PROBLEM TO WORK ON:
Among the entries below, one line contains "intros [_ _" and another contains "wp run (mkSystem k ps h) (deletion type a [QSuspend a]". Transcribe those two lines and every line between them, exactly.

(Saved entries)

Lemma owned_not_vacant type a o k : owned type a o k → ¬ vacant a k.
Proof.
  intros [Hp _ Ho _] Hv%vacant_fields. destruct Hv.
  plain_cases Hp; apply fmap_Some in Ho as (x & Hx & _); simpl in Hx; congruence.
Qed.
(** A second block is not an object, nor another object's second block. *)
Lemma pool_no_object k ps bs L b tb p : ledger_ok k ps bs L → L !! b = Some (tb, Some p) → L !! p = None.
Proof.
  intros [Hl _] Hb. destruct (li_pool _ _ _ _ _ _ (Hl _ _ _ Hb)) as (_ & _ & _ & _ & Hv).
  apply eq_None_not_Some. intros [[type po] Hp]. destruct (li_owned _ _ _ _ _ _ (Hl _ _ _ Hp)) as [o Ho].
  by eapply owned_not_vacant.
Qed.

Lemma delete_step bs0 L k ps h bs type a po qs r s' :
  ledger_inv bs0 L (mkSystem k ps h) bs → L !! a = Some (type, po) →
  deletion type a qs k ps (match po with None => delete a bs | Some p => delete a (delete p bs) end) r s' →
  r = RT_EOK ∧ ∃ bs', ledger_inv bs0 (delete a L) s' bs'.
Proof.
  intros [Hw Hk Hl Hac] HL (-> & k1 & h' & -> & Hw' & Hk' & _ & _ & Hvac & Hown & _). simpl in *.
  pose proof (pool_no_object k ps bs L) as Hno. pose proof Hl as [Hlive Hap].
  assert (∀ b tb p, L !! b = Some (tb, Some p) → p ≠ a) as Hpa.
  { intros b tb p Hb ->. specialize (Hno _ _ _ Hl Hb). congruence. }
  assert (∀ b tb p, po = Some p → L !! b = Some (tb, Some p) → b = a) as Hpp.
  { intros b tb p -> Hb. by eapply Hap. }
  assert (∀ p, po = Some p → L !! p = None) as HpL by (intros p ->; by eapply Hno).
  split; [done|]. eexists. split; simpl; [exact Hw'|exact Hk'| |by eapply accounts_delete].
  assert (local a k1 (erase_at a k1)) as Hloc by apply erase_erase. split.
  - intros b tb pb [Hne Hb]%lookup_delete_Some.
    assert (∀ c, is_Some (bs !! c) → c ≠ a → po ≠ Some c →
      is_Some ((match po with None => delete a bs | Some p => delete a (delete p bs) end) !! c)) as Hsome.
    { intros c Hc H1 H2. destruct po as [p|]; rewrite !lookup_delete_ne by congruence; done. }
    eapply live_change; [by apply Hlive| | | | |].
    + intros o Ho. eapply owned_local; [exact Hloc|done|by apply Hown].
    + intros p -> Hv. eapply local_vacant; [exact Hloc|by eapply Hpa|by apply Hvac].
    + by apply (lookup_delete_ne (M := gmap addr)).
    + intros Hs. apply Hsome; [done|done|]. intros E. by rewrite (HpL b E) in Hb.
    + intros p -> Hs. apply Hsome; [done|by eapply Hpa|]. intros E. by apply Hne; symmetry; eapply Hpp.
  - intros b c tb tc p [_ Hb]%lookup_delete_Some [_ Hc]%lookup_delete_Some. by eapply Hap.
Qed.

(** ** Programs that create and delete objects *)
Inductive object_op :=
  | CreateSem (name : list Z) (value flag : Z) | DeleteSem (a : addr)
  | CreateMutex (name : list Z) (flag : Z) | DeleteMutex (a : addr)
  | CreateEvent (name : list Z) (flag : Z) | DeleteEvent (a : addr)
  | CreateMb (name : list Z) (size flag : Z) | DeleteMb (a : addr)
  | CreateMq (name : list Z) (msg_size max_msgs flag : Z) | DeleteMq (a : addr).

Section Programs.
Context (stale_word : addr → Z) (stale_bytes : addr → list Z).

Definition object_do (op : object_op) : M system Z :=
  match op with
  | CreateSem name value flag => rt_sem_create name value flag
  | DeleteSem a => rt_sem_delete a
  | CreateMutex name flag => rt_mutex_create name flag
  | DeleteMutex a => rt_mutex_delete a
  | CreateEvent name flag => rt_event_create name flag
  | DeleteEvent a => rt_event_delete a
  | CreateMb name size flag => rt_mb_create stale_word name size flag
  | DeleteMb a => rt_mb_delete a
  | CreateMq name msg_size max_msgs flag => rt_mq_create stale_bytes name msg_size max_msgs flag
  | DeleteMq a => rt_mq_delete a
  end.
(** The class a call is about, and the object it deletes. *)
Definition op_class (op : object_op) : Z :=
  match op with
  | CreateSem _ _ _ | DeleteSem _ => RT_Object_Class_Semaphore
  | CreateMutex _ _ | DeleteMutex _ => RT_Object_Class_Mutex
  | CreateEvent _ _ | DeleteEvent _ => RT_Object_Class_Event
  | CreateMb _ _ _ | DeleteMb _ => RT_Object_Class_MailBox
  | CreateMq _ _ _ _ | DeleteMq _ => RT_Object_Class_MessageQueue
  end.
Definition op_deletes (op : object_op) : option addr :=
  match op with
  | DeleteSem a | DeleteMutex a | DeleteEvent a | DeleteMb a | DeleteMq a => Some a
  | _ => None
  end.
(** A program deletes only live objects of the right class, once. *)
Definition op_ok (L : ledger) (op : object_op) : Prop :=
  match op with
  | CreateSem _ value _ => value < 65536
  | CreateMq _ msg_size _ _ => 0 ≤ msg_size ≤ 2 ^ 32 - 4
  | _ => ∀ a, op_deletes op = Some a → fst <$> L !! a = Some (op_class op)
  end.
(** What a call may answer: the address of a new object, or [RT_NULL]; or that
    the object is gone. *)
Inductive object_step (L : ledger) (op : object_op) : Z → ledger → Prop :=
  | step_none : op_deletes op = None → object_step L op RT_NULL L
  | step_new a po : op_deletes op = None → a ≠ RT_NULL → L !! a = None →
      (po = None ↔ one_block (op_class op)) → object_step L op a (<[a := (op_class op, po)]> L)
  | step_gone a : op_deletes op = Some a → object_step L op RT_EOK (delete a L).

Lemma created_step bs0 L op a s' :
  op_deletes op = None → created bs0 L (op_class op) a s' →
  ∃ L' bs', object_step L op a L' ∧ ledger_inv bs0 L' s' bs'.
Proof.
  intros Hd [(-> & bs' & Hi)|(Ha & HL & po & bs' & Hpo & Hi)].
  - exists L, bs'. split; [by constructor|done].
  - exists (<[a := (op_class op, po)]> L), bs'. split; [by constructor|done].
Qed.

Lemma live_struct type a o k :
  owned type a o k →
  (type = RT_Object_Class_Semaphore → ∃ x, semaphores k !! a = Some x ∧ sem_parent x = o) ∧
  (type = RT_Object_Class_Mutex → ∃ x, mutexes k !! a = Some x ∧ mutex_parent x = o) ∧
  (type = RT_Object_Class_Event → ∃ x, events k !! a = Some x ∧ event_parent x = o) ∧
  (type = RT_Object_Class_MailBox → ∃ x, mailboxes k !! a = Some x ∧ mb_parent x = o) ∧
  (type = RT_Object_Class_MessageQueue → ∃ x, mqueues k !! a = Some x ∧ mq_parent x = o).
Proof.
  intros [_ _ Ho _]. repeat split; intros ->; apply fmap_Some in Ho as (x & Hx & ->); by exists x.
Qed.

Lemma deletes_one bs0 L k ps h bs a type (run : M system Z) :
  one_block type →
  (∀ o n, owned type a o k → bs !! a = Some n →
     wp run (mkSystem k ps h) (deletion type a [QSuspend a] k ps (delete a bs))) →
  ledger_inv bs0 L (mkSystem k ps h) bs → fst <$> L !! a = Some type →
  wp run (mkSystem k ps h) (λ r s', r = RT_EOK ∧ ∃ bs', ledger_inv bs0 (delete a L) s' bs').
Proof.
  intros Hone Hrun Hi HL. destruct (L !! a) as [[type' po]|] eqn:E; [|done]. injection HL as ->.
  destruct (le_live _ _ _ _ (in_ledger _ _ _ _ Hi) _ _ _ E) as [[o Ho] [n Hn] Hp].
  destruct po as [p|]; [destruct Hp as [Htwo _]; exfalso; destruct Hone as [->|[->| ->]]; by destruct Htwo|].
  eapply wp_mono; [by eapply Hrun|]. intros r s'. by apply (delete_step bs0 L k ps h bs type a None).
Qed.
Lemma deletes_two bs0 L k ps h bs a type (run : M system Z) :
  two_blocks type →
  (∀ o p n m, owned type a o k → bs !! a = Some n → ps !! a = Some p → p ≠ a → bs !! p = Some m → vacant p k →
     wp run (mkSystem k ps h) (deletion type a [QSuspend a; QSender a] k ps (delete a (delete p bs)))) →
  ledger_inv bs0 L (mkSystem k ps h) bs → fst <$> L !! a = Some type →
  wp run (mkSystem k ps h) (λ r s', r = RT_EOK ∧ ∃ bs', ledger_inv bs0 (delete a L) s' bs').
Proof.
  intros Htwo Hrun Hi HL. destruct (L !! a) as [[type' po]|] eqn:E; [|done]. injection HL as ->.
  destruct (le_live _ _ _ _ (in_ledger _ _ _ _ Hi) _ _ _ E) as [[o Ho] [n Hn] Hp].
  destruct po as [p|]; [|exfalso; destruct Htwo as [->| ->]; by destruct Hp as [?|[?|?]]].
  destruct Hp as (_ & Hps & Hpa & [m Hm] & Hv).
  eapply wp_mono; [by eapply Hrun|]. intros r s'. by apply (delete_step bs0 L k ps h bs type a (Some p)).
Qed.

EXERCISE OUTPUT:
  intros [_ _ Ho _]. repeat split; intros ->; apply fmap_Some in Ho as (x & Hx & ->); by exists x.
Qed.

Lemma deletes_one bs0 L k ps h bs a type (run : M system Z) :
  one_block type →
  (∀ o n, owned type a o k → bs !! a = Some n →
     wp run (mkSystem k ps h) (deletion type a [QSuspend a] k ps (delete a bs))) →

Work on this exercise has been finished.